**INFORMATION:**
(* ===== verification/SwapStuck.v ===== *)
(** What the watcher of swaps leaves alone: a swap recorded before its escrow was sent, a
    refund that was sent, and a sweep whose commitment has left the chain never move; and
    the events of a scan that fails are not read again. *)
From S2P Require Import Prelude Types Script Transaction Dex Swap SwapWatch SwapSafe.

#[local] Open Scope Z_scope.

Section Stuck.
Context `{Blake3}.
Context (key : arr 20) (seen : gset hash32) (e : Env).
Context (HE : env_ok key e) (HSeen : coins e ⊆ seen).

(** Swaps that no step looks at. *)
Definition stuck (s : Swap) : Prop :=
  match phase s with
  | LockingEth None | RefundingEth _ _ => True
  | SweepingMds _ (Some c) => check_commitment e c = false /\ sweep_dead_end s (tip e) = None
  | _ => False
  end.

Lemma foldl_leaves {B} (f : Watcher -> B -> Watcher) s l : (forall w x, x ∈ l -> s ∈ swaps w -> s ∈ swaps (f w x)) ->
  forall w, s ∈ swaps w -> s ∈ swaps (foldl f w l).
Proof.
  induction l as [|x l IH]; intros Hf w Hs; [exact Hs|]. cbn. apply IH; [|apply Hf; [left|exact Hs]]. intros w' y Hy. apply Hf. right. exact Hy.
Qed.

Lemma push_leaves s x w : s ∈ swaps w -> s ∈ swaps (push e x w).
Proof. intros Hs. cbn. apply elem_of_app. left. exact Hs. Qed.

(** A list of ids taken from swaps in other phases does not hold the id of [s]. *)
Lemma other_id {B} (g : Swap -> option B) (idof : B -> bytes) s w : good key seen e w -> s ∈ swaps w -> g s = None ->
  (forall x b, g x = Some b -> idof b = sw_id x) -> forall b, b ∈ omap g (swaps w) -> sw_id s <> idof b.
Proof.
  intros [HW _] Hs Hg Hid b Hb E. apply list_elem_of_omap in Hb as (x & Hx & Eb). rewrite (Hid _ _ Eb) in E.
  pose proof (same_id _ _ _ (ok_ids _ _ _ HW) Hs Hx E) as ->. congruence.
Qed.

Lemma stuck_confirm_locks s w : good key seen e w -> stuck s -> s ∈ swaps w -> s ∈ swaps (confirm_locks e w).
Proof.
  intros HG HS Hs. unfold confirm_locks.
  pose proof (other_id (fun s => match phase s with LockingEth (Some tx) => Some (sw_id s, tx) | _ => None end) fst s w HG Hs) as HO.
  apply foldl_leaves; [|exact Hs]. intros w' p Hp Hs'.
  assert (HN : sw_id s <> p.1).
  { apply HO; [|intros x b Eb; destruct (phase x) as [[]| | | | | | |]; try discriminate; injection Eb as <-; reflexivity|exact Hp]. unfold stuck in HS. destruct (phase s) as [[]| | | | | | |]; tauto. }
  unfold confirm_lock. destruct (receipt e p.2) as [[r|]|]; try exact Hs'. destruct (success r); [destruct (locked_swap_id (logs r)); [|exact Hs']|];
    apply touch_leaves; assumption.
Qed.

Lemma stuck_confirm_bids s w : s ∈ swaps w -> s ∈ swaps (confirm_bids e w).
Proof.
  intros Hs. unfold confirm_bids. apply foldl_leaves; [|exact Hs]. intros w' p _ Hs'. unfold confirm_bid.
  destruct (receipt e p.1) as [[r|]|]; try exact Hs'. destruct (success r); [|exact Hs']. destruct (created_bid_id (logs r)); exact Hs'.
Qed.

Lemma stuck_fill_bids s w : s ∈ swaps w -> s ∈ swaps (fill_bids e w).
Proof.
  intros Hs. unfold fill_bids. cbv zeta. destruct (Nat.eqb _ 0); [exact Hs|]. apply foldl_leaves; [|exact Hs]. intros w' t _ Hs'. unfold fill_one.
  destruct (List.find _ _); [|exact Hs']. destruct (by_hash _ _); [exact Hs'|]. destruct (negb _); [exact Hs'|]. destruct (_ <? _); [exact Hs'|].
  destruct (found_script e t _); [|exact Hs']. destruct (negb _); [exact Hs'|]. destruct (_ <=? _); [exact Hs'|]. apply push_leaves, Hs'.
Qed.

Lemma learn_leaves s sid pre l l' : learn_preimage e sid pre l = Some l' -> stuck s -> s ∈ l -> s ∈ l'.
Proof.
  intros E HS. revert l' E. induction l as [|x l IH]; [discriminate|]. intros l' E Hs. cbn in E.
  destruct (locked_in sid x) eqn:EL.
  - injection E as <-. apply elem_of_cons in Hs as [->|Hs]; [|right; exact Hs]. unfold locked_in in EL. unfold stuck in HS.
    destruct (phase x) as [[]| | | | | | |]; try discriminate. tauto.
  - destruct (learn_preimage e sid pre l) as [k|]; [|discriminate]. injection E as <-. apply elem_of_cons in Hs as [->|Hs]; [left|right; apply IH; auto].
Qed.

Lemma stuck_read_events s w : stuck s -> s ∈ swaps w -> s ∈ swaps (read_events e key w).
Proof.
  intros HS Hs. unfold read_events. cbv zeta. set (w1 := if base_cursor w =? 0 then _ else w).
  assert (Hs1 : s ∈ swaps w1) by (unfold w1; destruct (_ =? 0); exact Hs). destruct (_ <? _); [|exact Hs1].
  apply foldl_leaves; [|exact Hs1]. intros w' [blk ev] _ Hs'. unfold on_event. cbn [snd].
  destruct ev; try exact Hs'.
  - unfold on_locked. destruct (my_unit _ _) as [[[o secret] i]|]; [|exact Hs']. destruct (negb _); [exact Hs'|]. destruct (by_hash _ _); [exact Hs'|].
    destruct (unit_price e o i _) as [m pr]. destruct (_ <? pr); [exact Hs'|]. destruct (_ <? _); [exact Hs'|]. apply push_leaves, Hs'.
  - destruct (learn_preimage e _ _ _) as [l|] eqn:EL; [|exact Hs']. eapply learn_leaves; eassumption.
Qed.

Lemma stuck_send_claims s w : good key seen e w -> stuck s -> s ∈ swaps w -> s ∈ swaps (send_claims e w).
Proof.
  intros HG HS Hs. unfold send_claims.
  pose proof (other_id (fun s => match phase s, preimage s with ClaimingEth swap_id None, Some p => Some (sw_id s, swap_id, p) | _, _ => None end)
                (fun p => p.1.1) s w HG Hs) as HO.
  apply foldl_leaves; [|exact Hs]. intros w' p Hp Hs'.
  assert (HN : sw_id s <> p.1.1).
  { apply HO; [|intros x b Eb; destruct (phase x) as [| |? []| | | | |]; try discriminate; destruct (preimage x); [|discriminate]; injection Eb as <-; reflexivity|exact Hp].
    unfold stuck in HS. destruct (phase s) as [| |? []| | | | |]; tauto. }
  destruct p as [[id sid] p]. cbn [fst] in HN. unfold send_claim. destruct (claim e sid p); [apply touch_leaves; assumption|exact Hs'].
Qed.

Lemma stuck_send_refunds s w : good key seen e w -> stuck s -> s ∈ swaps w -> s ∈ swaps (send_refunds e w).
Proof.
  intros HG HS Hs. unfold send_refunds.
  pose proof (other_id (fun s => if should_refund (now e) s then match phase s with EthLocked id => Some (sw_id s, id) | _ => None end else None)
                fst s w HG Hs) as HO.
  apply foldl_leaves; [|exact Hs]. intros w' p Hp Hs'.
  assert (HN : sw_id s <> p.1).
  { apply HO; [|intros x b Eb; destruct (should_refund _ x); [|discriminate]; destruct (phase x); try discriminate; injection Eb as <-; reflexivity|exact Hp].
    unfold stuck in HS. destruct (should_refund _ s); [|reflexivity]. destruct (phase s); tauto. }
  unfold send_refund. destruct (refund e p.2); [apply touch_leaves; assumption|exact Hs'].
Qed.

(** The snapshots of the sweeps hold [s] itself, or swaps of another id. *)
Lemma stuck_each (f : Watcher -> Swap -> Watcher) (p : Swap -> bool) s w : good key seen e w -> s ∈ swaps w ->
  (forall w x, s ∈ swaps w -> sw_id s <> sw_id x -> s ∈ swaps (f w x)) -> (p s = true -> forall w, f w s = w) ->
  s ∈ swaps (foldl f w (List.filter p (swaps w))).
Proof.
  intros [HW _] Hs Hf Hself. apply foldl_leaves; [|exact Hs]. intros w' x Hx Hs'. apply filter_elem in Hx as [Hx Hp].
  destruct (decide (sw_id s = sw_id x)) as [E|E]; [|apply Hf; assumption].
  pose proof (same_id _ _ _ (ok_ids _ _ _ HW) Hs Hx E) as ->. rewrite Hself by exact Hp. exact Hs'.
Qed.

Lemma sweep_one_leaves s w x : s ∈ swaps w -> sw_id s <> sw_id x -> s ∈ swaps (sweep_one e w x).
Proof.
  intros Hs HN. unfold sweep_one, begin_sweep, finish_sweep. destruct (phase x) as [| | |pre [c|]| | | |]; try exact Hs.
  - destruct (sweep_dead_end x (tip e)); [apply touch_leaves; assumption|]. destruct (negb _); [exact Hs|].
    destruct (check_commitment e c); [|exact Hs]. destruct (build_sweep x) as [b| |]; [|apply touch_leaves; assumption..].
    destruct (send_transaction e b); apply touch_leaves; assumption.
  - destruct (sweep_dead_end x (tip e)); [apply touch_leaves; assumption|]. destruct (negb _); [exact Hs|].
    destruct (match sweep_dest x with Some d => Some d | None => _ end) as [d|]; [|apply touch_leaves; assumption].
    destruct (sweep_commitment _) as [c| |]; [destruct (commit_external e c)|..];
      (apply touch_leaves; [apply update_first_other; assumption|exact HN]).
Qed.

Lemma confirm_one_leaves s w x : s ∈ swaps w -> sw_id s <> sw_id x -> s ∈ swaps (confirm_one e w x).
Proof.
  intros Hs HN. unfold confirm_one, finish_sweep. destruct (phase x) as [| | | |c h| | |]; try exact Hs. destruct (build_sweep x) as [b| |]; try exact Hs.
  destruct (forallb _ _); [apply touch_leaves; assumption|]. destruct (_ <=? _); [|exact Hs].
  destruct (send_transaction e b); [apply touch_leaves; assumption|exact Hs].
Qed.

(** A swap whose escrow was never seen to be sent (the process ended between the record
    and the answer), a refund that was sent, and a sweep whose commitment is not on
    chain: no tick moves them on. *)
Lemma stuck_swap_stays s w : good key seen e w -> stuck s -> s ∈ swaps w -> s ∈ swaps (tick_swaps e w).
Proof.
  intros HG HS Hs. unfold tick_swaps. destruct (_ && _); [exact Hs|]. destruct (negb _); [exact Hs|].
  destruct (evm_key e) as [k|] eqn:EK; [|exact Hs]. apply (key_ok _ _ HE) in EK as ->.
  pose proof (good_confirm_locks key seen e w HG) as G1. pose proof (good_confirm_bids key seen e _ G1) as G2. pose proof (good_fill_bids key seen e HE _ HSeen G2) as G3.
  pose proof (good_read_events key seen e HE _ G3) as G4. pose proof (good_send_claims key seen e _ G4) as G5.
  pose proof (stuck_confirm_locks s w HG HS Hs) as H1. apply stuck_confirm_bids, stuck_fill_bids in H1.
  apply (stuck_read_events s _ HS) in H1. apply (stuck_send_claims s _ G4 HS) in H1.
  set (w2 := send_claims e _) in *. cbv zeta.
  assert (H2 : s ∈ swaps (sweep_all e w2)).
  { apply stuck_each; [exact G5|exact H1|apply sweep_one_leaves|]. intros Hp w'. unfold is_sweeping in Hp. unfold stuck in HS. unfold sweep_one.
    destruct (phase s) as [| | |pre [c|]| | | |]; try discriminate; try tauto. destruct HS as [HC HD]. rewrite HD, HC. destruct (negb _); reflexivity. }
  assert (G6 : good key seen e (sweep_all e w2)).
  { apply foldl_each; [apply filter_ids, (ok_ids _ _ _ (proj1 G5))|exact G5|intros x Hx; apply (filter_elem _ _ _ Hx)|].
    intros w' x _ G Hx. apply (good_sweep_one key seen e); assumption. }
  assert (H3 : s ∈ swaps (confirm_sweeps e (sweep_all e w2))).
  { apply stuck_each; [exact G6|exact H2|apply confirm_one_leaves|]. intros Hp. exfalso. unfold is_confirming in Hp. unfold stuck in HS. destruct (phase s); tauto || discriminate. }
  assert (G7 : good key seen e (confirm_sweeps e (sweep_all e w2))).
  { apply foldl_each; [apply filter_ids, (ok_ids _ _ _ (proj1 G6))|exact G6|intros x Hx; apply (filter_elem _ _ _ Hx)|].
    intros w' x _ G Hx. apply (good_confirm_one key seen e); assumption. }
  pose proof (stuck_send_refunds s _ G7 HS H3) as H4. destruct (dirty _); exact H4.
Qed.

(** A scan of the events that fails is not repeated: the cursor moves on, so a claim that
    publishes a preimage in that range is never seen. *)
Lemma failed_scan_skips w : base_cursor w <> 0 -> let safe := sat_sub (default 0 (block_number e)) (confirmations e) in
  base_cursor w < safe -> scan_events e (base_cursor w + 1) safe = None -> read_events e key w = with_cursor safe true w.
Proof.
  intros H0 safe HL HS. unfold read_events. cbv zeta. fold safe. rewrite (proj2 (Z.eqb_neq _ _) H0), (proj2 (Z.ltb_lt _ _) HL), HS. reflexivity.
Qed.

(** A claim is taken for done when it was sent, whatever becomes of it. *)
Lemma claim_done_when_sent w s swap_id p h : good key seen e w -> s ∈ swaps w -> claim e swap_id p = Some h ->
  exists s', s' ∈ swaps (send_claim e w (sw_id s, swap_id, p)) /\ sw_id s' = sw_id s /\ active s' = false.
Proof.
  intros [HW _] Hs EC. unfold send_claim. rewrite EC. exists (to_phase (Done (EthClaimed h)) (now e) s).
  split; [apply update_first_here; [exact Hs|apply (ok_ids _ _ _ HW)]|split; reflexivity].
Qed.

End Stuck.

**WORK TASK:** Take every line above that includes the string "Hself" and return it.

**EXERCISE RESPONSE:**
  intros [HW _] Hs Hf Hself. apply foldl_leaves; [|exact Hs]. intros w' x Hx Hs'. apply filter_elem in Hx as [Hx Hp].
  pose proof (same_id _ _ _ (ok_ids _ _ _ HW) Hs Hx E) as ->. rewrite Hself by exact Hp. exact Hs'.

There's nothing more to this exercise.